= Work request =
Only these lines of the data below are wanted: the one with "Record RTables := mkRTables", the one with "row ← on_db (query (fun now t =>", and any lines between them, each repeated exactly.

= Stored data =
....................

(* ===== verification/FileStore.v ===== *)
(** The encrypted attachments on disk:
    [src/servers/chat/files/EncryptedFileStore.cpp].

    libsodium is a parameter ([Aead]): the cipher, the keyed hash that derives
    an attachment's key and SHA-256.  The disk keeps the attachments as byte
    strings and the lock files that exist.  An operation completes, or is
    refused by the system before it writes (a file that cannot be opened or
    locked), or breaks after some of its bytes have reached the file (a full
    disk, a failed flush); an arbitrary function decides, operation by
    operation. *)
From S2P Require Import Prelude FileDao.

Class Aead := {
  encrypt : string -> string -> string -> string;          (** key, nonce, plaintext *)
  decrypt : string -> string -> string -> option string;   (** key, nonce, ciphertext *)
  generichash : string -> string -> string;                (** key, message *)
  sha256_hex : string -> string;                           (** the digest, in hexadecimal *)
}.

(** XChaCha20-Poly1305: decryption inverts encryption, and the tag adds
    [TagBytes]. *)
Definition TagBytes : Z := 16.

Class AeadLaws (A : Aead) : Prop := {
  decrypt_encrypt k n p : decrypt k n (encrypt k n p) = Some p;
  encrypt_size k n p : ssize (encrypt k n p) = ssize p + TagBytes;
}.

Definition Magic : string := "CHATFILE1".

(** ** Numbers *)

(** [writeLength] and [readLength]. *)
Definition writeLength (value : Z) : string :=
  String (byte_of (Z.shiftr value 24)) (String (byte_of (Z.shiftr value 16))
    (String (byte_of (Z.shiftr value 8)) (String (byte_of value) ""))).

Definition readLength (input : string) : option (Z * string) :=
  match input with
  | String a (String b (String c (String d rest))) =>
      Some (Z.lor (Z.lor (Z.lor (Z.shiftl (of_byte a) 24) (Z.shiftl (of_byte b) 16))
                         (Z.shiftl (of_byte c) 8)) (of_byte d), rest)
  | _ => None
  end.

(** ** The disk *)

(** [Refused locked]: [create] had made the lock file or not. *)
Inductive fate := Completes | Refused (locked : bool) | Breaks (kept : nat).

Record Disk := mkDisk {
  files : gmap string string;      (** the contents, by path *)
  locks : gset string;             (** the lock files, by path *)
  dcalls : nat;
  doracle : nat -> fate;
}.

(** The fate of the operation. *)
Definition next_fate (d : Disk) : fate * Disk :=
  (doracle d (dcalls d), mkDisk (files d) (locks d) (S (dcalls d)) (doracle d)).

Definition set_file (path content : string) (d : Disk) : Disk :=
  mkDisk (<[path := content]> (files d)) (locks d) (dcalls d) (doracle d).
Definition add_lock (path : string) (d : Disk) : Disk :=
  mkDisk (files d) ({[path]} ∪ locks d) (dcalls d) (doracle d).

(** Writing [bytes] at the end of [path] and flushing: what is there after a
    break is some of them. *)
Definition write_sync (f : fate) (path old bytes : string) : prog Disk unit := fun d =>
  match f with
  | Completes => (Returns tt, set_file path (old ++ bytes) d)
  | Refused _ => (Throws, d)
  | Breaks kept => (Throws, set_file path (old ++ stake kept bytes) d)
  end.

....................

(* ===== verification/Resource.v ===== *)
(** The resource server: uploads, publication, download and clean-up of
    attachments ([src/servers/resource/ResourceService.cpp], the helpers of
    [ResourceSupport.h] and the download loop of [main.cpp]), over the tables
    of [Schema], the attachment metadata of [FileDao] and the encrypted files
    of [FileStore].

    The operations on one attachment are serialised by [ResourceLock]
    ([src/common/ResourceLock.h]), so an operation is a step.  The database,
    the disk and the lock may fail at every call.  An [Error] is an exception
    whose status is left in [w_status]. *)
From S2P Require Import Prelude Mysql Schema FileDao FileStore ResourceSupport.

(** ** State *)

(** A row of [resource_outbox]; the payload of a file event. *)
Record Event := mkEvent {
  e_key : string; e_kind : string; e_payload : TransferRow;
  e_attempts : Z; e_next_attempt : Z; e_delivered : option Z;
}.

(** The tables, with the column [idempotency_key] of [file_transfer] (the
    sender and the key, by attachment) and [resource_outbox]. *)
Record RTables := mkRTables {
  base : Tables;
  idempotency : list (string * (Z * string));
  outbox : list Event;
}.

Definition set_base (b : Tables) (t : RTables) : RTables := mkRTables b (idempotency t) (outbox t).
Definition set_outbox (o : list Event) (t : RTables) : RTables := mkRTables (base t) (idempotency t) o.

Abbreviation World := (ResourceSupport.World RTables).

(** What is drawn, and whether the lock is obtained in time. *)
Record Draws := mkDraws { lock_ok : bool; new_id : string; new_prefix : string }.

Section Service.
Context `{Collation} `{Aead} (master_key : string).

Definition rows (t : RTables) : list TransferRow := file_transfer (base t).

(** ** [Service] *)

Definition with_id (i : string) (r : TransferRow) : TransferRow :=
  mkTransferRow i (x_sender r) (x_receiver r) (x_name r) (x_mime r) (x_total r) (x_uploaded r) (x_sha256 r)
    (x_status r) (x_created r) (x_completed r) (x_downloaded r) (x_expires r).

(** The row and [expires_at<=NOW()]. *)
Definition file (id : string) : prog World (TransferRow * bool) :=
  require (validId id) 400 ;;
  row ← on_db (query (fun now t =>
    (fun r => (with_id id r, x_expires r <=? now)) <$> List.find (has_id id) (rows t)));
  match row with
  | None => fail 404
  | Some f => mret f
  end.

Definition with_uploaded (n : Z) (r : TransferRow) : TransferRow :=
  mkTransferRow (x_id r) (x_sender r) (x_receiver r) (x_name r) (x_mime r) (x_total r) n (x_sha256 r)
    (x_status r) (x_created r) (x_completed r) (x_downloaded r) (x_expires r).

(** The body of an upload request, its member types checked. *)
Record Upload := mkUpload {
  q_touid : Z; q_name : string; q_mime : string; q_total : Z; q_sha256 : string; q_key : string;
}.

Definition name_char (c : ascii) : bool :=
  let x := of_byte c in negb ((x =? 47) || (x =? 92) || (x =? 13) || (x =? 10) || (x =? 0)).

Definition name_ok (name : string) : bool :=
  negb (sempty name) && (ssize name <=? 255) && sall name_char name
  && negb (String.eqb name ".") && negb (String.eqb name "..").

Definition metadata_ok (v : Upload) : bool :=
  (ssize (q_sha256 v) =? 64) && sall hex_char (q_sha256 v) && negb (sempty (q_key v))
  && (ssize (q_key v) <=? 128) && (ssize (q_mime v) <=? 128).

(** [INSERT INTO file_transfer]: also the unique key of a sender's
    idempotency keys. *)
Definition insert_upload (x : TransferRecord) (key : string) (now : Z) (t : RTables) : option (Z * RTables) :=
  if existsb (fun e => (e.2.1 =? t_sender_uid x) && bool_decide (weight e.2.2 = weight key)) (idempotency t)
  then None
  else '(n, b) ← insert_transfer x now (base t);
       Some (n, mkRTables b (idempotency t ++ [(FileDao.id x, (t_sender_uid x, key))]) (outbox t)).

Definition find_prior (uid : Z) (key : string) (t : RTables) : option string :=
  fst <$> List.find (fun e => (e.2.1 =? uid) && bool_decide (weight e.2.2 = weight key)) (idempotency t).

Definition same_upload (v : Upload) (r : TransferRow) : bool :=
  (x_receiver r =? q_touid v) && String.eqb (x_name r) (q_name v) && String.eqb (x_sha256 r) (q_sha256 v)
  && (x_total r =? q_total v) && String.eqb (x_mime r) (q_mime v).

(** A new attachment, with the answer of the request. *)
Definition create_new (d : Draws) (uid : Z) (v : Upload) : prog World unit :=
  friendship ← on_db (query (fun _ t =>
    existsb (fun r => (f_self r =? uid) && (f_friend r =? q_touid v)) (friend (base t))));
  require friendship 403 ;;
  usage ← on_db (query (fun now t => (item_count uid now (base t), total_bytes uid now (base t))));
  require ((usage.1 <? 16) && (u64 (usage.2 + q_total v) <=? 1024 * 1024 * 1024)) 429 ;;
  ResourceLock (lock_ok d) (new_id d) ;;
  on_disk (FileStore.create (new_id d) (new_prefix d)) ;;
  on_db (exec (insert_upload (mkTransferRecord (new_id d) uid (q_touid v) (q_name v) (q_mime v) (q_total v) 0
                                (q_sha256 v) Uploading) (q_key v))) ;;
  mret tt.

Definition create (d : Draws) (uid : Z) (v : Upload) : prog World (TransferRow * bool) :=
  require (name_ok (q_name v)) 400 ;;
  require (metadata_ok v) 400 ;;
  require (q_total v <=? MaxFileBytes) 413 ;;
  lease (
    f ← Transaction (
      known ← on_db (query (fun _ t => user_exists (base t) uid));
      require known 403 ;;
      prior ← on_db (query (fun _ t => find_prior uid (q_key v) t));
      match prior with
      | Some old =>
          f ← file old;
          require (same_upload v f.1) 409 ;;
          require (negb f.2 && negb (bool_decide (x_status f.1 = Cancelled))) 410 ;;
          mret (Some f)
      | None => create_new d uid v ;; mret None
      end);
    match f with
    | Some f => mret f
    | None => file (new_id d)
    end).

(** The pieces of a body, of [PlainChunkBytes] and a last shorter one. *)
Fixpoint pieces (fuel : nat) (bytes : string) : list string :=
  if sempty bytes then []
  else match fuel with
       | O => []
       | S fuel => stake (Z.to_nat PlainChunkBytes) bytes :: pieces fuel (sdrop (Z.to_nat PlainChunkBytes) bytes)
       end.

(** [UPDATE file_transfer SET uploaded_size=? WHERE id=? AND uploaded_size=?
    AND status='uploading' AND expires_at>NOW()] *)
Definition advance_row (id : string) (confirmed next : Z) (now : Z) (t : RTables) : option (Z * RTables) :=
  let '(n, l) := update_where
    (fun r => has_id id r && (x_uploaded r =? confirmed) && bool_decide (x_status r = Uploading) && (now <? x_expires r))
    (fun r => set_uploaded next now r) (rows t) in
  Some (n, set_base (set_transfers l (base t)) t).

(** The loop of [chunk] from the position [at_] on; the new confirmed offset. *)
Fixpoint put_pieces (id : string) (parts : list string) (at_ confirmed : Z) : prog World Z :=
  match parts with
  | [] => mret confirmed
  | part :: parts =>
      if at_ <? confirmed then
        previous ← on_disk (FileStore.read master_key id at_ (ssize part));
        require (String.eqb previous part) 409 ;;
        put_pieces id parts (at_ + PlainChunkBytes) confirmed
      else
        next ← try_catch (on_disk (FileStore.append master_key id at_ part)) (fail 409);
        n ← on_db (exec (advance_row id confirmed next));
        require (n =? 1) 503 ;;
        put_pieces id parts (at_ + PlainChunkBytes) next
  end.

....................

= Written answer =
Record RTables := mkRTables {
  base : Tables;
  idempotency : list (string * (Z * string));
  outbox : list Event;
}.

Definition set_base (b : Tables) (t : RTables) : RTables := mkRTables b (idempotency t) (outbox t).
Definition set_outbox (o : list Event) (t : RTables) : RTables := mkRTables (base t) (idempotency t) o.

Abbreviation World := (ResourceSupport.World RTables).

(** What is drawn, and whether the lock is obtained in time. *)
Record Draws := mkDraws { lock_ok : bool; new_id : string; new_prefix : string }.

Section Service.
Context `{Collation} `{Aead} (master_key : string).

Definition rows (t : RTables) : list TransferRow := file_transfer (base t).

(** ** [Service] *)

Definition with_id (i : string) (r : TransferRow) : TransferRow :=
  mkTransferRow i (x_sender r) (x_receiver r) (x_name r) (x_mime r) (x_total r) (x_uploaded r) (x_sha256 r)
    (x_status r) (x_created r) (x_completed r) (x_downloaded r) (x_expires r).

(** The row and [expires_at<=NOW()]. *)
Definition file (id : string) : prog World (TransferRow * bool) :=
  require (validId id) 400 ;;
  row ← on_db (query (fun now t =>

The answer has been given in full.